The Vegas music scene has changed quite a bit in those eight years but Dolyniuk is looking forward to making an impact in a different way. “It’s why I came back here, that strong entertainment scene despite the ways the industry is changing,” he says. “Live music is almost a dying art form and I want to do whatever I can to keep this scene alive. Vegas has been great to me over the years and it’s good to be back.”
He's been back in town since December and he returns to the Smith Center this week for a new production focused on the music of Queen. Here’s the rest of my conversation with Dolyniuk.
You’ve done Queen in a handful of different shows. Is this a new version? This is an all-new presentation and production. I have the Queen catalogue for quite a while since Yellow Brick Road started out as an Elton John tribute and morphed into sort of a classic rock group. We had to fill four one-hour sets per night, so we used Pink Floyd and Led Zeppelin and all that stuff, and we did a lot of Queen in that group. This show came about because I had done a number of other performances at the Smith Center and they reached out and asked I had an all-Queen show.
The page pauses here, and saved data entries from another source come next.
Lemma normalize_no_newline (s : str) : ~ In LF (normalize_summary s).
Proof.
  rewrite normalize_summary_unfold.
  destruct (endswith (collapse (strip s)) [DOT]).
  - apply collapse_no_newline.
  - intros H. apply in_app_or in H as [H|[H|[]]]; [|discriminate].
    now apply collapse_no_newline in H.
Qed.

Lemma normalize_ends_period (s : str) :
  endswith (normalize_summary s) [DOT] = true.
Proof.
  rewrite normalize_summary_unfold.
  destruct (endswith (collapse (strip s)) [DOT]) eqn:E; [exact E|].
  apply endswith_app.
Qed.

Lemma collapse_strip_trimmed (s : str) :
  strip s <> [] -> trimmed (collapse (strip s)) = true.
Proof.
  intros H. apply trimmed_iff.
  destruct (last_decomposition (strip s) H) as (p & x & E).
  assert (Hx : isspace x = false).
  { pose proof (no_trailing_strip s) as T. rewrite E, no_trailing_last in T.
    now apply negb_true_iff. }
  destruct (collapse_keeps_last (strip s) p x Hx E) as [q Hq].
  repeat split.
  - rewrite Hq. now destruct q.
  - apply collapse_no_leading, no_leading_strip.
  - rewrite Hq, no_trailing_last. now rewrite Hx.
Qed.

Lemma normalize_trimmed (s : str) : trimmed (normalize_summary s) = true.
Proof.
  rewrite normalize_summary_unfold.
  destruct (strip s) as [|c t] eqn:E; [reflexivity|].
  assert (H : trimmed (collapse (c :: t)) = true).
  { rewrite <- E. apply collapse_strip_trimmed. rewrite E. discriminate. }
  destruct (endswith (collapse (c :: t)) [DOT]); [exact H|].
  apply trimmed_iff in H as (H1 & H2 & H3). apply trimmed_iff. repeat split.
  - now destruct (collapse (c :: t)).
  - now rewrite no_leading_app.
  - now rewrite no_trailing_last.
Qed.

Lemma normalize_strip (s : str) :
  strip (normalize_summary s) = normalize_summary s.
Proof.
  pose proof (normalize_trimmed s) as H. apply trimmed_iff in H.
  now apply strip_fixed.
Qed.

Lemma normalize_fixed (n : str) :
  strip n = n -> ~ In LF n -> endswith n [DOT] = true ->
  normalize_summary n = n.
Proof.
  intros H1 H2 H3. rewrite normalize_summary_unfold, H1.
  rewrite collapse_without_newline by exact H2. now rewrite H3.
Qed.

(** C10: [normalize_summary] is idempotent; its result holds no line break,
    has no whitespace at either end and ends with a period. *)
Theorem C10_normalize_summary_idempotent (s : str) :
  normalize_summary (normalize_summary s) = normalize_summary s
  /\ ~ In LF (normalize_summary s)
  /\ strip (normalize_summary s) = normalize_summary s
  /\ endswith (normalize_summary s) [DOT] = true.
Proof.
  assert (H1 := normalize_no_newline s).
  assert (H2 := normalize_strip s).
  assert (H3 := normalize_ends_period s).
  repeat split; try assumption.
  now apply normalize_fixed.
Qed.

End Normalized.

(** ** The summary line *)

Section SummaryLine.

Lemma startswith_nil (s : str) : startswith s [] = true.
Proof. now destruct s. Qed.



End SummaryLine.

(** ** The loop of [format_code] *)

Section Loop.

Lemma loop_body_fixed (st : locals) (t : token) :
  (is_docstring (previous_token_type st) t = true ->
   format_docstring (previous_token_string st) (tok_string t)
   = Ok (tok_string t)) ->
  loop_body st t
  = Ok (Locals (formatted st ++ gap (last_row st) (last_column st) t
                ++ tok_string t)
               (tok_string t) (Some (tok_type t))
               (fst (tok_end t)) (snd (tok_end t))).
Proof.
  intros H. unfold loop_body, gap.
  destruct (tok_start t) as [start_row start_column].
  destruct (tok_end t) as [end_row end_column]. cbn [fst snd].
  rewrite Z.gtb_ltb.
  assert (E : (if is_docstring (previous_token_type st) t
               then format_docstring (previous_token_string st) (tok_string t)
               else Ok (tok_string t)) = Ok (tok_string t)).
  { destruct (is_docstring (previous_token_type st) t); auto. }
  rewrite E. cbn [bind]. rewrite Z.gtb_ltb.
  remember (if (last_row st <? start_row)%Z then 0%Z else last_column st)
    as column eqn:Hcolumn.
  destruct (column <? start_column)%Z eqn:C.
  - now rewrite <- app_assoc.
  - apply Z.ltb_ge in C.
    replace (Z.to_nat (start_column - column)) with 0 by lia.
    reflexivity.
Qed.

(** When every docstring of the stream is formatted to itself, the loop
    lays the token texts out with spaces. *)
Lemma loop_fixed (tokens : list token) :
  forall st,
    docstrings_fixed (previous_token_type st) (previous_token_string st)
      tokens ->
    exists st',
      loop st tokens = Ok st'
      /\ formatted st'
         = formatted st ++ spaced (last_row st) (last_column st) tokens.
Proof.
  induction tokens as [|t rest IH]; intros st H.
  - exists st. cbn [loop spaced]. now rewrite app_nil_r.
  - destruct H as [Ht Hrest]. cbn [loop].
    rewrite (loop_body_fixed st t Ht). cbn [bind].
    destruct (IH (Locals (formatted st ++ gap (last_row st) (last_column st) t
                                   ++ tok_string t)
                         (tok_string t) (Some (tok_type t))
                         (fst (tok_end t)) (snd (tok_end t))) Hrest)
      as (st' & E1 & E2).
    exists st'. split; [exact E1|].
    rewrite E2. cbn [formatted last_row last_column spaced].
    now rewrite <- !app_assoc.
Qed.

Lemma format_tokens_fixed (tokens : list token) :
  docstrings_fixed None [] tokens ->
  format_tokens tokens = Ok (spaced 0 (-1) tokens).
Proof.
  intros H. unfold format_tokens.
  destruct (loop_fixed tokens initial H) as (st' & E1 & E2).
  rewrite E1. cbn [bind]. now rewrite E2.
Qed.






(** C1: a docstring in three single quotes right after an indentation
    token is triple-quoted, yet the test of [starts_with_triple] fails on it
    and [format_code] emits its raw text, not the text [format_docstring]
    gives for it. *)
Theorem C1_single_quoted_docstring_raw :
  tokens_in single_source single_tokens = true
  /\ triple_quoted single_quoted = true
  /\ starts_with_triple single_quoted = false
  /\ format_code sample_tokens single_source = Ok single_source
  /\ format_docstring (lit "    ") single_quoted
     = Ok (triple_double ++ lit "doc." ++ [LF; LF] ++ lit "    more"
           ++ [LF; LF] ++ lit "    " ++ triple_double).
Proof. repeat split. Qed.

End Loop.

(** ** Formatting a formatted docstring *)

Section Reformat.

Lemma strip_docstring_stripped (d c : str) :
  strip_docstring d = Ok c -> strip c = c.
Proof.
  unfold strip_docstring.
  destruct (startswith (lstrip d) triple_single).
  - destruct (endswith (rstrip d) triple_single); cbn [assert bind];
      [|discriminate].
    destruct (index (Py.split1 triple_single d) 1) as [a|]; cbn [bind];
      [|discriminate].
    destruct (index (rsplit1 triple_single a) 0) as [b|]; cbn [bind];
      [|discriminate].
    intros H. injection H as <-. apply strip_idem.
  - cbn [bind].
    destruct (index (Py.split1 triple_double d) 1) as [a|]; cbn [bind];
      [|discriminate].
    destruct (index (rsplit1 triple_double a) 0) as [b|]; cbn [bind];
      [|discriminate].
    intros H. injection H as <-. apply strip_idem.
Qed.

Lemma no_trailing_app (a b : str) :
  b <> [] -> no_trailing_space (a ++ b) = no_trailing_space b.
Proof.
  intros H. unfold no_trailing_space. rewrite rev_app_distr.
  apply no_leading_app. now rewrite rev_nil_iff.
Qed.

(** The description of trimmed contents does not end with whitespace. *)
Lemma description_no_trailing (contents summary description : str) :
  no_trailing_space contents = true ->
  split_summary_and_description contents = (summary, description) ->
  no_trailing_space description = true.
Proof.
  intros T. unfold split_summary_and_description.
  rewrite blank_second_line_test. unfold second_line_blank.
  pose proof (join_split LF contents) as J.
  destruct (Py.split LF contents) as [|first [|second rest]] eqn:E.
  - now apply split_not_nil in E.
  - unfold Re.split1. destruct (Re.search period_space contents) as [[a b]|];
      cbn; intros H; injection H as <- <-;
      [apply no_trailing_strip | reflexivity].
  - destruct (all_space second).
    + cbn [nth skipn]. intros H. injection H as <- <-.
      destruct rest as [|y rest]; [reflexivity|].
      rewrite !join_cons in J.
      destruct (join [LF] (y :: rest)) as [|c t] eqn:D; [reflexivity|].
      rewrite <- T, <- J.
      change (first ++ LF :: second ++ LF :: c :: t)
        with (first ++ (LF :: second) ++ (LF :: nil) ++ (c :: t)).
      rewrite !app_assoc. symmetry. now apply no_trailing_app.
    + unfold Re.split1.
      destruct (Re.search period_space contents) as [[a b]|];
        cbn; intros H; injection H as <- <-;
        [apply no_trailing_strip | reflexivity].
Qed.

Lemma lstrip_snoc (w : str) (c : ascii) :
  lstrip (w ++ [c]) = [] \/ exists w', lstrip (w ++ [c]) = w' ++ [c].
Proof.
  induction w as [|d w IH]; cbn [app lstrip].
  - destruct (isspace c); [now left | right; now exists []].
  - destruct (isspace d); [exact IH | right; now exists (d :: w)].
Qed.

Lemma rstrip_head (c : ascii) (t : str) :
  rstrip (c :: t) = [] \/ exists t', rstrip (c :: t) = c :: t'.
Proof.
  unfold rstrip. cbn [rev].
  destruct (lstrip_snoc (rev t) c) as [E|[w' E]]; rewrite E.
  - now left.
  - right. exists (rev w'). now rewrite rev_app_distr.
Qed.

Lemma indentation_like_space (s : str) :
  indentation_like s = true -> all_space s = true.
Proof.
  unfold indentation_like, all_space. induction s as [|c t IH]; [reflexivity|].
  cbn [forallb]. rewrite !andb_true_iff. intros [[H _] Ht]. auto.
Qed.

Lemma indentation_like_line (s : str) :
  indentation_like s = true -> ~ In LF s.
Proof.
  unfold indentation_like. induction s as [|c t IH]; [intros _ []|].
  cbn [forallb]. rewrite !andb_true_iff. intros [[_ H] Ht] [->|Hin].
  - discriminate.
  - now apply IH.
Qed.

Lemma reindented_head (indentation line : str) :
  all_space indentation = true ->
  no_leading_space (reindented indentation line) = true ->
  reindented indentation line = [] \/ indentation = [].
Proof.
  intros Hi. unfold reindented.
  destruct (no_leading_space line) eqn:N.
  - destruct indentation as [|w ind]; [now right|]. cbn [app].
    destruct (rstrip_head w (ind ++ line)) as [E|[t' E]]; rewrite E.
    + now left.
    + cbn [no_leading_space]. apply andb_true_iff in Hi as [Hw _].
      rewrite Hw. discriminate.
  - destruct line as [|c t]; [discriminate|].
    destruct (rstrip_head c t) as [E|[t' E]]; rewrite E.
    + now left.
    + cbn [no_leading_space] in *. rewrite N. discriminate.
Qed.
The music is timeless but obviously surging in popularity at the moment, thanks to last year’s film “Bohemian Rhapsody.” What’s your approach for this show? First and foremost, the music has to be done right. I’m pretty careful about the people I select for any project, to make sure and find [musicians] who already have that music in their DNA so it’s not a forced thing. And then there’s usually a big visual element with all the shows I’ve done there. I’m kind of a nerd when it comes to the technical things but I’m going a bit old-school for this one. There will be kind of an ’80s-style concert lighting rig, but there will be some video elements and a lot of lights, some lasers and theatrical effects and fog jets.
You’ve done so many shows in Las Vegas and all over the place. Do you think you’re still best known here for Yellow Brick Road? I’m not sure any more. I would have said yes 10 or even five years ago. Even though I still manage them, they’ve carried on without my presence onstage for more than eight years now with two different vocalists. There’s a portion of Las Vegas that remembers me from that, but also people who probably know me from other symphony shows I’ve done on tour.
Are you more focused these days on producing shows or performing? I like wearing all the different hats. Back in the day people strictly knew me as a singer and now more and more they’re becoming aware of all these other projects. I would like to see the next chapter be more in the producer realm although I don’t want to totally stop [performing] because I enjoy it and I enjoy the connection to an audience.
Now that you’re back in Las Vegas, do you see yourself assembling some sort of ongoing or resident show? I work with the Femmes of Rock and we just co-produced a mini-show at the Westgate. I would like to see that find a residency or do some sort of similar situation, whether it’s my own show or someone else’s show. I would love the opportunity to park a show somewhere where I have the chance to fine-tune something without the stress and pressure of having to mount it every day and then tear it down and take it to the next place.
“The Magic of Queen” featuring Brody Dolyniuk will be presented at 7:30 p.m. June 1 at The Smith Center’s Reynolds Hall (361 Symphony Park Ave., 702-749-2000) and more information can be found at thesmithcenter.com.